Saved data entries:
#####

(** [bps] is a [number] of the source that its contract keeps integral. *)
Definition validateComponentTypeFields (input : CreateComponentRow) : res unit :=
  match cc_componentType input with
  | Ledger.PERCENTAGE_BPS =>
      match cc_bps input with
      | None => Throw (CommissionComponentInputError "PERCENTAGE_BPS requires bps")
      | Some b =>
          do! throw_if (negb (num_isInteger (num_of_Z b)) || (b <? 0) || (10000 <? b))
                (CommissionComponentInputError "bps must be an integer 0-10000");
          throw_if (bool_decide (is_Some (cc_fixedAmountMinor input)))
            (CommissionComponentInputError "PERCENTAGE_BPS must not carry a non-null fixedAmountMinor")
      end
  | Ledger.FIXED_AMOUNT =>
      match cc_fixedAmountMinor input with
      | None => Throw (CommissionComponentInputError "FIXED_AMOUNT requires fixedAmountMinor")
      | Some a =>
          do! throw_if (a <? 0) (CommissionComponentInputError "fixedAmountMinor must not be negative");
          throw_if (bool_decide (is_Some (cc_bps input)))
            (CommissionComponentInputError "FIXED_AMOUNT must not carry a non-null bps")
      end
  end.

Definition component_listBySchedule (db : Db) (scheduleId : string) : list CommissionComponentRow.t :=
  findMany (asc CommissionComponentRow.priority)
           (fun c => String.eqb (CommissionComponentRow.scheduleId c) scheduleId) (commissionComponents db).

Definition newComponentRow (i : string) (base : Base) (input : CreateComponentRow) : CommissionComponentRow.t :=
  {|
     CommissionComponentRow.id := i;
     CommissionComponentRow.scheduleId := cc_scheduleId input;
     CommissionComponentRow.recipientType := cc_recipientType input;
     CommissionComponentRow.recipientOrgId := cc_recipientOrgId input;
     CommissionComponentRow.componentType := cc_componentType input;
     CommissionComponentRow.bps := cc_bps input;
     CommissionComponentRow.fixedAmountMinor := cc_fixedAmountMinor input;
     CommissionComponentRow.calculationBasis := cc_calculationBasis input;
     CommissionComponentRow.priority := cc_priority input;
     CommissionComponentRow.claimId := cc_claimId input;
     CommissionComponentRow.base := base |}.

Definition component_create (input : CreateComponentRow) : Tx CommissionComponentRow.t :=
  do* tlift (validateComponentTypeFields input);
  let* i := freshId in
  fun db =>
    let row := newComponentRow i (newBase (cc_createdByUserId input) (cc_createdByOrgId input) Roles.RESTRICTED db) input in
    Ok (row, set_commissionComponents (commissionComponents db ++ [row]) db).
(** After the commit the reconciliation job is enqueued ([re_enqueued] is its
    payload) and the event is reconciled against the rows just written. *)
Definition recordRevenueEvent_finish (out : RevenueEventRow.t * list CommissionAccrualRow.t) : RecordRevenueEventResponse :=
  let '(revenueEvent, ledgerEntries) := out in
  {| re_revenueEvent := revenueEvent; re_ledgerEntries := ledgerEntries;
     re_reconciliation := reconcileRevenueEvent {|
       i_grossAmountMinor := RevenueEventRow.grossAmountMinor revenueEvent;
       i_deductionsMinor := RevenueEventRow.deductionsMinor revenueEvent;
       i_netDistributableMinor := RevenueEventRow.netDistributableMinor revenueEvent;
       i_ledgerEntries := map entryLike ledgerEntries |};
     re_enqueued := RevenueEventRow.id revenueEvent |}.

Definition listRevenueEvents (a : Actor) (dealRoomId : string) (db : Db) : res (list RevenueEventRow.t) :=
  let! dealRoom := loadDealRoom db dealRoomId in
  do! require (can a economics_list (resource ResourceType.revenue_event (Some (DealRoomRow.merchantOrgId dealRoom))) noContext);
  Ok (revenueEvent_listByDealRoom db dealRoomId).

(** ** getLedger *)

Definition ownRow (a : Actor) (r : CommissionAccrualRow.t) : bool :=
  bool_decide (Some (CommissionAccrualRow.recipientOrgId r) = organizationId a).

#####

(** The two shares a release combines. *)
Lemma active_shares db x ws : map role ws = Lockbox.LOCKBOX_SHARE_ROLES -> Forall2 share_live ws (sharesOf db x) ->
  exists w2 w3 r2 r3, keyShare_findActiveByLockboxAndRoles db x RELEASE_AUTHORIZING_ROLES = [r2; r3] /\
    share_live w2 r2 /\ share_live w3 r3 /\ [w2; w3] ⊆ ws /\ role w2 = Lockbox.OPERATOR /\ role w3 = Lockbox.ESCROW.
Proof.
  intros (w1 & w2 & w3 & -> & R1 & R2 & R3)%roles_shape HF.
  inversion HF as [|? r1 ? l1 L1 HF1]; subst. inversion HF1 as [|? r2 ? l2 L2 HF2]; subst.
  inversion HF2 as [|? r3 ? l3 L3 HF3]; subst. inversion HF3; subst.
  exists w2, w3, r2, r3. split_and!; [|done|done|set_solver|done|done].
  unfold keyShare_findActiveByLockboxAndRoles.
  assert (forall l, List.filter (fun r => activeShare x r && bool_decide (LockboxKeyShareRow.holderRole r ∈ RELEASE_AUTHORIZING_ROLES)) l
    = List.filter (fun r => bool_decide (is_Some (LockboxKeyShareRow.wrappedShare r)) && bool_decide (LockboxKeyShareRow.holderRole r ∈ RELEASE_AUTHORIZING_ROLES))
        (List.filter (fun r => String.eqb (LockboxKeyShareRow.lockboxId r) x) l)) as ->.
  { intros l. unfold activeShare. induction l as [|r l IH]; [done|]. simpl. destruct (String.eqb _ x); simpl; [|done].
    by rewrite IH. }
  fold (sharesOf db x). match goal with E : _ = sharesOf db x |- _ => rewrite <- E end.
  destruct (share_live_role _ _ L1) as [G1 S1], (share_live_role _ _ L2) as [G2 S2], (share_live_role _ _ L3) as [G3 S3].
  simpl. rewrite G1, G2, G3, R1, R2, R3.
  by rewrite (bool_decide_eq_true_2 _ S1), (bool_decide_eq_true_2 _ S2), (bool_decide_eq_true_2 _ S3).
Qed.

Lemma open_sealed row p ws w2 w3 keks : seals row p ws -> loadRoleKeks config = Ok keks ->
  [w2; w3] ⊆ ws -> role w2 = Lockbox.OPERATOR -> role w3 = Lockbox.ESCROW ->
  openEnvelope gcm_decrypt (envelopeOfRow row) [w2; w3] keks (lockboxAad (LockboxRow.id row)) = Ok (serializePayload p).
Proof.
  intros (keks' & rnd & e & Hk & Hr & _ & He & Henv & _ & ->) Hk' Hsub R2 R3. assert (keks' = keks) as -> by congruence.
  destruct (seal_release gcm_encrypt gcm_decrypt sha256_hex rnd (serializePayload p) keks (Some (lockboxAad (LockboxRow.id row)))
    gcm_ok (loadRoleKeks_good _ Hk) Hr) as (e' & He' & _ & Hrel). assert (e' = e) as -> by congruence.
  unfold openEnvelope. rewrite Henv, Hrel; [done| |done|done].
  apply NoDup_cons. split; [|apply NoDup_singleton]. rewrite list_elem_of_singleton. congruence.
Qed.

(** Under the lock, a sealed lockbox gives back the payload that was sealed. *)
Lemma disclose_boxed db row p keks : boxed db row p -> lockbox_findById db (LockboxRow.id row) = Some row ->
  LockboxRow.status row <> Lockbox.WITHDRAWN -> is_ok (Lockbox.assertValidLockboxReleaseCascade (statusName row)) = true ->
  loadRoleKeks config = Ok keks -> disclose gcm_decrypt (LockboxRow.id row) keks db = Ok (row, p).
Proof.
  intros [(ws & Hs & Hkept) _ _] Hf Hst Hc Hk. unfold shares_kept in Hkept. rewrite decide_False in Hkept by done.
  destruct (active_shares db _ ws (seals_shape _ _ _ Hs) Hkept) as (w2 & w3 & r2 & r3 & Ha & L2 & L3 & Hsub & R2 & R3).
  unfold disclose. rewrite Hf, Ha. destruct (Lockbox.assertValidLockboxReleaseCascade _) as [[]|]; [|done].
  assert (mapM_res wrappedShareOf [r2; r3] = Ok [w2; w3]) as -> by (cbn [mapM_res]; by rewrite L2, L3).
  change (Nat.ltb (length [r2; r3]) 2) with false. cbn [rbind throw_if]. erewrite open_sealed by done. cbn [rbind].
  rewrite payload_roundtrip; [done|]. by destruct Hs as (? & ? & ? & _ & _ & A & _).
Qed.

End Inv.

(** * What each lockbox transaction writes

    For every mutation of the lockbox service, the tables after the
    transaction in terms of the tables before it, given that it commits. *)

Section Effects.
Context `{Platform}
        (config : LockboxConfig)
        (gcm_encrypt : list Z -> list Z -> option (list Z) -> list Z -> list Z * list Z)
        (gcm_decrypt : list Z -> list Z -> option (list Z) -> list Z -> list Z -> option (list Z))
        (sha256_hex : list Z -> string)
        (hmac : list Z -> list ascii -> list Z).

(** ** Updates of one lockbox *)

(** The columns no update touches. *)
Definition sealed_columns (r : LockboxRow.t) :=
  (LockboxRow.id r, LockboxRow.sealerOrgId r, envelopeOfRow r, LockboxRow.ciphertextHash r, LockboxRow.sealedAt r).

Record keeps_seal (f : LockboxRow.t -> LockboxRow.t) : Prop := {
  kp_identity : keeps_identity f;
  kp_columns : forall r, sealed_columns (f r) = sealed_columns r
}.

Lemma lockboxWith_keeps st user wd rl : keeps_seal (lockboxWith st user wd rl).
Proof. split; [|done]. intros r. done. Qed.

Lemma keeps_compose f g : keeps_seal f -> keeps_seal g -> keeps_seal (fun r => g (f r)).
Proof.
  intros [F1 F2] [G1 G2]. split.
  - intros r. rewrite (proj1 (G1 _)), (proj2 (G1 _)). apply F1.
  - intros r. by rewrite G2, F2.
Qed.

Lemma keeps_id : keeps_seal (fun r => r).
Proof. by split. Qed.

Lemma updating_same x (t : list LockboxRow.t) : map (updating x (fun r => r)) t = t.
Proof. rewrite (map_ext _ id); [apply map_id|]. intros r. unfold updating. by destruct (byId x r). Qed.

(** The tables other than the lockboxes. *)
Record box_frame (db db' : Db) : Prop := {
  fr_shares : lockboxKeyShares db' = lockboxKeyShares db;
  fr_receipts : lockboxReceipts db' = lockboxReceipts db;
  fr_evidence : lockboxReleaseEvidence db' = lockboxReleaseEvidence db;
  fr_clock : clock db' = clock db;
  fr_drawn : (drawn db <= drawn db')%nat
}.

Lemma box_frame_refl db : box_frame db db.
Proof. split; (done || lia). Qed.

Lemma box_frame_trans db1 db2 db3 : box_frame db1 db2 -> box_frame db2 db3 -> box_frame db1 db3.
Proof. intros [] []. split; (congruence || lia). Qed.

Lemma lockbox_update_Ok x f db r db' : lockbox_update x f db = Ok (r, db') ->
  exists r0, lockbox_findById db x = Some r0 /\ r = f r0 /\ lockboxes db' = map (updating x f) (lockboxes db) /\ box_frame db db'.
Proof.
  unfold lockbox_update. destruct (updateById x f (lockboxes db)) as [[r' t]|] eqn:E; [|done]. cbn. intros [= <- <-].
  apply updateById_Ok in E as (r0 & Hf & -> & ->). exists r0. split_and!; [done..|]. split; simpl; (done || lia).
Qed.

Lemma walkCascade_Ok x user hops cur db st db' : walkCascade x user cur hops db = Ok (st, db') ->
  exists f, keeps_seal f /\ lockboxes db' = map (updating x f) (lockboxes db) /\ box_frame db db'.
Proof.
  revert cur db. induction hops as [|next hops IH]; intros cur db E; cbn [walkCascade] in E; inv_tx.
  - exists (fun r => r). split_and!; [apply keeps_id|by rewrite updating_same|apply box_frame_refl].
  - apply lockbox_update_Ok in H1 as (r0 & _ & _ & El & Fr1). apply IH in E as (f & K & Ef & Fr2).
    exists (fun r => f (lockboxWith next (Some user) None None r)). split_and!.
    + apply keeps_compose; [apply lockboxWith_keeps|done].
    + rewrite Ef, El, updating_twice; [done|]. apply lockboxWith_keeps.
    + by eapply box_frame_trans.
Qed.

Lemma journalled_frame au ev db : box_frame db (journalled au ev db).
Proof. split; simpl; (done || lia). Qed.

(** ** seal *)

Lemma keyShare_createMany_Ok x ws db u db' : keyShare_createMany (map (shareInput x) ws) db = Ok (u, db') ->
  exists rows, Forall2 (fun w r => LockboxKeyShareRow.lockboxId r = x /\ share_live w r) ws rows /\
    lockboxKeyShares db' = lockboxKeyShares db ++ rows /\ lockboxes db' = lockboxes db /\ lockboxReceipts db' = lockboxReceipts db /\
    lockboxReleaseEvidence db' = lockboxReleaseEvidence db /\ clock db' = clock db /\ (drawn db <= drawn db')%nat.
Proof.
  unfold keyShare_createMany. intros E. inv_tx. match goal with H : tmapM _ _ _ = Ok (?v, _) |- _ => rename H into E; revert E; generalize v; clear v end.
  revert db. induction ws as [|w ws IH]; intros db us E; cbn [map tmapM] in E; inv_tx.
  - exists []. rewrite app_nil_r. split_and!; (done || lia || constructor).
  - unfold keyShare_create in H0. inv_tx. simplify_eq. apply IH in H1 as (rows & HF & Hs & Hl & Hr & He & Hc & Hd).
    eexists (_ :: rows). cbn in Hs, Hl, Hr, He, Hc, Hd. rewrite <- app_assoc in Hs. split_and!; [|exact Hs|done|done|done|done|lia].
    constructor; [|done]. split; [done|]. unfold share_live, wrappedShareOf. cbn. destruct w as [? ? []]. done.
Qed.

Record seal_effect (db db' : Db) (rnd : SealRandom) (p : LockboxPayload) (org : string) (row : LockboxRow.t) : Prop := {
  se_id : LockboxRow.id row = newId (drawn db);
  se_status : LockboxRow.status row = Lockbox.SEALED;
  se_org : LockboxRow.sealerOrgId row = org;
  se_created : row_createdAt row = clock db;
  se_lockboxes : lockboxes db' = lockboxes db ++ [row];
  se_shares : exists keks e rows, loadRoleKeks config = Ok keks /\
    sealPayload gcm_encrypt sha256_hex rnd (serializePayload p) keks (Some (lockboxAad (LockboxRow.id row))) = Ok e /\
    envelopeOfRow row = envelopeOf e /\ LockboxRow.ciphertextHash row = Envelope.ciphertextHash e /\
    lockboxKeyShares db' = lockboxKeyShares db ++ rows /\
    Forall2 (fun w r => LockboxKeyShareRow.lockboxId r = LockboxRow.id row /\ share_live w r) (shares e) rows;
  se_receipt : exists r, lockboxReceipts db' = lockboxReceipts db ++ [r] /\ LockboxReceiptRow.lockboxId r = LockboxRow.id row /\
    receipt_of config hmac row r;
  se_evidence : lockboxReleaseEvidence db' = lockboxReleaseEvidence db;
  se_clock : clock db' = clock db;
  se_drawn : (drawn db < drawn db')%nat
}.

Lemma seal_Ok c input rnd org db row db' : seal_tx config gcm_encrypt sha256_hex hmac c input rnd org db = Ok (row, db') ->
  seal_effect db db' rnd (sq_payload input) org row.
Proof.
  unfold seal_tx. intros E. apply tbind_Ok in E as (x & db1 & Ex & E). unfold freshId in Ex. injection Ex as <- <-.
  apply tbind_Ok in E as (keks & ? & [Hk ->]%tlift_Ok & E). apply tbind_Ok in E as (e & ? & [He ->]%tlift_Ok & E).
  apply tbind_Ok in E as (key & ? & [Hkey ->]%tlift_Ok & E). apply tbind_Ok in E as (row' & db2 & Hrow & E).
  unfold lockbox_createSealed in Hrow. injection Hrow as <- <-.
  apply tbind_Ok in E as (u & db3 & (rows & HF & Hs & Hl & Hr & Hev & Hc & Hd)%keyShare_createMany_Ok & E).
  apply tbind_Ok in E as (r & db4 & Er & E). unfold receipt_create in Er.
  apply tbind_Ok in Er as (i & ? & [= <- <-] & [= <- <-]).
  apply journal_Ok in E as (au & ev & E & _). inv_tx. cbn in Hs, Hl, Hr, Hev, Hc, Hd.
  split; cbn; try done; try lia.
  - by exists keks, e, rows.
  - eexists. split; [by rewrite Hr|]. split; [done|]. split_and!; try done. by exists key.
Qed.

#####

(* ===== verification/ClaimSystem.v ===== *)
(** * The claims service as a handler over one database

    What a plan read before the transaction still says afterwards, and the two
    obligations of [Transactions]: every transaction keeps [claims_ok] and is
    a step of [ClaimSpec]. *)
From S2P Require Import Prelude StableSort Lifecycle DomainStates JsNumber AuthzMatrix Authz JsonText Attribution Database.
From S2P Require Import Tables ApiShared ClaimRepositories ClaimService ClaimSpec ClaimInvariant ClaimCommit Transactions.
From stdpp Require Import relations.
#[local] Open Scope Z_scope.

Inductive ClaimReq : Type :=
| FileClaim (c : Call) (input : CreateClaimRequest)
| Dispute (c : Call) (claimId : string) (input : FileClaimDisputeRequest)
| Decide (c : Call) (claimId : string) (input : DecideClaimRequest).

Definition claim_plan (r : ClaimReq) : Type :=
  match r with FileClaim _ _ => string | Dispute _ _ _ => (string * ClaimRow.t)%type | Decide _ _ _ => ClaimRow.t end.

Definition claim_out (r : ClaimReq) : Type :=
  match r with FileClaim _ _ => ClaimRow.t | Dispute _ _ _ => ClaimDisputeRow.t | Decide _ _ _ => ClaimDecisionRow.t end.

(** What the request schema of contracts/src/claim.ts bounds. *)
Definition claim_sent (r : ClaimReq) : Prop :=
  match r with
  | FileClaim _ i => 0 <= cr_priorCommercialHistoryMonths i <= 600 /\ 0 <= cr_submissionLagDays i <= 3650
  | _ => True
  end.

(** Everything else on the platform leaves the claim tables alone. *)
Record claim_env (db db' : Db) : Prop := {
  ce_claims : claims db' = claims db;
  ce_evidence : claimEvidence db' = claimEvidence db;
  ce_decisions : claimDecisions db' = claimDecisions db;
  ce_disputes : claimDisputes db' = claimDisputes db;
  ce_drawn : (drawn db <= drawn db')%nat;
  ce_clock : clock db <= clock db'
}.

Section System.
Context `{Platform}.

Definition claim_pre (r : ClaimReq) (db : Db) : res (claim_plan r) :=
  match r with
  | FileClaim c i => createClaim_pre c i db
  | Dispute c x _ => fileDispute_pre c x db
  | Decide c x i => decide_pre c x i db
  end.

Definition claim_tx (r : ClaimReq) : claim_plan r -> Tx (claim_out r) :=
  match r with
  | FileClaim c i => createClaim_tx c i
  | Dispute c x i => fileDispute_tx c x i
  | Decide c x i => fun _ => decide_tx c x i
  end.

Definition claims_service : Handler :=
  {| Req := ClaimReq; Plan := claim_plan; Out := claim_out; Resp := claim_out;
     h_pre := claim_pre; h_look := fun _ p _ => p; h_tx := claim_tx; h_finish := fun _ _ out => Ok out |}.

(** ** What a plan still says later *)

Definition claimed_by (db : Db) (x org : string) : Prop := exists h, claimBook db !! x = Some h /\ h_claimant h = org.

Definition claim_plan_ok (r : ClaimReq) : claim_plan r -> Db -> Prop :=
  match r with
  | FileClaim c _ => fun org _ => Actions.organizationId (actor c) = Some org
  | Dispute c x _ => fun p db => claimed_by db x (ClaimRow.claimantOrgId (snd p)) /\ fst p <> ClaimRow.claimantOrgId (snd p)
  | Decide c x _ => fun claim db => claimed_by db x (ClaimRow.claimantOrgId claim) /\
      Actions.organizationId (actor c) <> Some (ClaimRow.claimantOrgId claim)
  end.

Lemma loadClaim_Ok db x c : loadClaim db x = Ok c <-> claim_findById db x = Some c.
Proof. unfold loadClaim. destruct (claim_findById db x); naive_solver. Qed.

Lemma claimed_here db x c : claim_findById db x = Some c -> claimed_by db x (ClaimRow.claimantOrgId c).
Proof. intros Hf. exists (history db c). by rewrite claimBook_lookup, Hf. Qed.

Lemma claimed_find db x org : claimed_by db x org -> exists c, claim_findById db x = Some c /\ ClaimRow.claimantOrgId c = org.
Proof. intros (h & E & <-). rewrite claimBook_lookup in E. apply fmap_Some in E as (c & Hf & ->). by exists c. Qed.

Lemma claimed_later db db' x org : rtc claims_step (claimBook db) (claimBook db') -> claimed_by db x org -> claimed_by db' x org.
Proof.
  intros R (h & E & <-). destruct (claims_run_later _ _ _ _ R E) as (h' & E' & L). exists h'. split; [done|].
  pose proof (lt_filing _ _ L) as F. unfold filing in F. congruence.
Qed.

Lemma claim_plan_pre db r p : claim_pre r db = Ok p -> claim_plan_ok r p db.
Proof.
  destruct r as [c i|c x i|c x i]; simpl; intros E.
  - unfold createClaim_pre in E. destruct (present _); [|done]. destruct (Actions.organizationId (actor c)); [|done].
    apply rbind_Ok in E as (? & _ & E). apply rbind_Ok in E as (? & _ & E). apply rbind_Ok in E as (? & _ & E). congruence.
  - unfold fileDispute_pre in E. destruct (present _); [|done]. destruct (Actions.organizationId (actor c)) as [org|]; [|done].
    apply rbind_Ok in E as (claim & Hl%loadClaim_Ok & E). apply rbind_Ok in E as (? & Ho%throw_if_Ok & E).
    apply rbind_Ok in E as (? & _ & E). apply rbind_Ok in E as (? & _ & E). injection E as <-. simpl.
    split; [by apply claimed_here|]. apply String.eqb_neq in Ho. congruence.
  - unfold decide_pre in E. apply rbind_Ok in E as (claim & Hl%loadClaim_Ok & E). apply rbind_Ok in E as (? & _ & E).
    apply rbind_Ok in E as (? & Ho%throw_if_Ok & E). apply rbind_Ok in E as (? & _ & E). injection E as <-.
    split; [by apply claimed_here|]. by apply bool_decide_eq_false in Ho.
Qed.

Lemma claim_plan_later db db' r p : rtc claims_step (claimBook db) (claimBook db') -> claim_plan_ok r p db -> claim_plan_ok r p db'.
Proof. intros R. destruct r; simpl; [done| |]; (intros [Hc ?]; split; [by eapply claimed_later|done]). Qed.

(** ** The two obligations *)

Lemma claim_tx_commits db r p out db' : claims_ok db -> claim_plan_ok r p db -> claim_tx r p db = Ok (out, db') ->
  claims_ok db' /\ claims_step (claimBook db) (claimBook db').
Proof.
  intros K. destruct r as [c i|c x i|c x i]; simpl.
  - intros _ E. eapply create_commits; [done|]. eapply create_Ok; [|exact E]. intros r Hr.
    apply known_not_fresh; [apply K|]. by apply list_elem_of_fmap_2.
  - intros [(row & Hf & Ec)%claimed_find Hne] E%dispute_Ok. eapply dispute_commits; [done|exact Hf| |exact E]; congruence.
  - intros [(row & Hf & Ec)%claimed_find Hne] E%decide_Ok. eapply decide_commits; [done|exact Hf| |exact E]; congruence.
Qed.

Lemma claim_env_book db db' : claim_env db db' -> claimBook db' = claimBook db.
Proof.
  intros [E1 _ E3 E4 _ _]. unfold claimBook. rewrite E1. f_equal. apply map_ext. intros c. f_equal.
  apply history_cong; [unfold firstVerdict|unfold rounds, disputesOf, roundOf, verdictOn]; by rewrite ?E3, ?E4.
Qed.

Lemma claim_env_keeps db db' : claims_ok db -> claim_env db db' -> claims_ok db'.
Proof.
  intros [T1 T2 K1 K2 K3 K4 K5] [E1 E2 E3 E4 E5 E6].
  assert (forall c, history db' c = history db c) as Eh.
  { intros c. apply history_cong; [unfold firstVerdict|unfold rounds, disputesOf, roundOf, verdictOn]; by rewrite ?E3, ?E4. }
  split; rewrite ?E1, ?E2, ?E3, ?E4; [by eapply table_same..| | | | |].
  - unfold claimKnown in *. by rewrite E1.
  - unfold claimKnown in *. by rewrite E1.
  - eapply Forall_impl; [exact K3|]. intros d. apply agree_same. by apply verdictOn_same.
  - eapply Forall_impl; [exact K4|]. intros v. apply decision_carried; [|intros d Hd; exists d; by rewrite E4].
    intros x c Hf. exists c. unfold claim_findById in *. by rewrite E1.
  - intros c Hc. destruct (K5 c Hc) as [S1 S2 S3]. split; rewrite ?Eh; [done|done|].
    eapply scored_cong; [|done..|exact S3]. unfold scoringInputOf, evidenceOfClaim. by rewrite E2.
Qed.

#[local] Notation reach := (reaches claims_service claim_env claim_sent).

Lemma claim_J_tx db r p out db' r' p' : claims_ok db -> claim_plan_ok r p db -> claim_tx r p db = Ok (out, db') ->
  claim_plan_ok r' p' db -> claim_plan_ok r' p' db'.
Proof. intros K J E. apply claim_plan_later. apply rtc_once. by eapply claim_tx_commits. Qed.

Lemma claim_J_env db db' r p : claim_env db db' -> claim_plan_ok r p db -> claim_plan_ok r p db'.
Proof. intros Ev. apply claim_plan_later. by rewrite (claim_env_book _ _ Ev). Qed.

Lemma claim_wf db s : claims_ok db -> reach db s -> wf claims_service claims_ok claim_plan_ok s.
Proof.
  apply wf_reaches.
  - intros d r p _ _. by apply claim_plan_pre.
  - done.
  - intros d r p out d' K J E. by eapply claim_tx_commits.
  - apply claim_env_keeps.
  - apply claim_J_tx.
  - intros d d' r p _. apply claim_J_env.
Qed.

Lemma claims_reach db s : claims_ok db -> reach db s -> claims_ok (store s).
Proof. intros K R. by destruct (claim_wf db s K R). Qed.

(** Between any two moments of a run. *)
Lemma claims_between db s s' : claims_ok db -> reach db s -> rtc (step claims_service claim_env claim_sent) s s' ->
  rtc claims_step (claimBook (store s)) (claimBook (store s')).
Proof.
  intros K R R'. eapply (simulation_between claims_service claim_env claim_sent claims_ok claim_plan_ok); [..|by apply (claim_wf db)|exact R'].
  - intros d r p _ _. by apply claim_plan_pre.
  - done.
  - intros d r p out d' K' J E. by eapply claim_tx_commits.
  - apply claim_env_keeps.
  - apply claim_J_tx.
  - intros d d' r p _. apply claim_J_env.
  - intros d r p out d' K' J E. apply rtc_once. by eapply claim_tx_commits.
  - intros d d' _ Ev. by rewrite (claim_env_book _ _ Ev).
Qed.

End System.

#####

**The task**
Using the data above, print exactly the lines from the line that contains "se_evidence : lockboxReleaseEvidence" through the line that contains "apply tbind_Ok in E as (u", with both included.

**Expected answer**
  se_evidence : lockboxReleaseEvidence db' = lockboxReleaseEvidence db;
  se_clock : clock db' = clock db;
  se_drawn : (drawn db < drawn db')%nat
}.

Lemma seal_Ok c input rnd org db row db' : seal_tx config gcm_encrypt sha256_hex hmac c input rnd org db = Ok (row, db') ->
  seal_effect db db' rnd (sq_payload input) org row.
Proof.
  unfold seal_tx. intros E. apply tbind_Ok in E as (x & db1 & Ex & E). unfold freshId in Ex. injection Ex as <- <-.
  apply tbind_Ok in E as (keks & ? & [Hk ->]%tlift_Ok & E). apply tbind_Ok in E as (e & ? & [He ->]%tlift_Ok & E).
  apply tbind_Ok in E as (key & ? & [Hkey ->]%tlift_Ok & E). apply tbind_Ok in E as (row' & db2 & Hrow & E).
  unfold lockbox_createSealed in Hrow. injection Hrow as <- <-.
  apply tbind_Ok in E as (u & db3 & (rows & HF & Hs & Hl & Hr & Hev & Hc & Hd)%keyShare_createMany_Ok & E).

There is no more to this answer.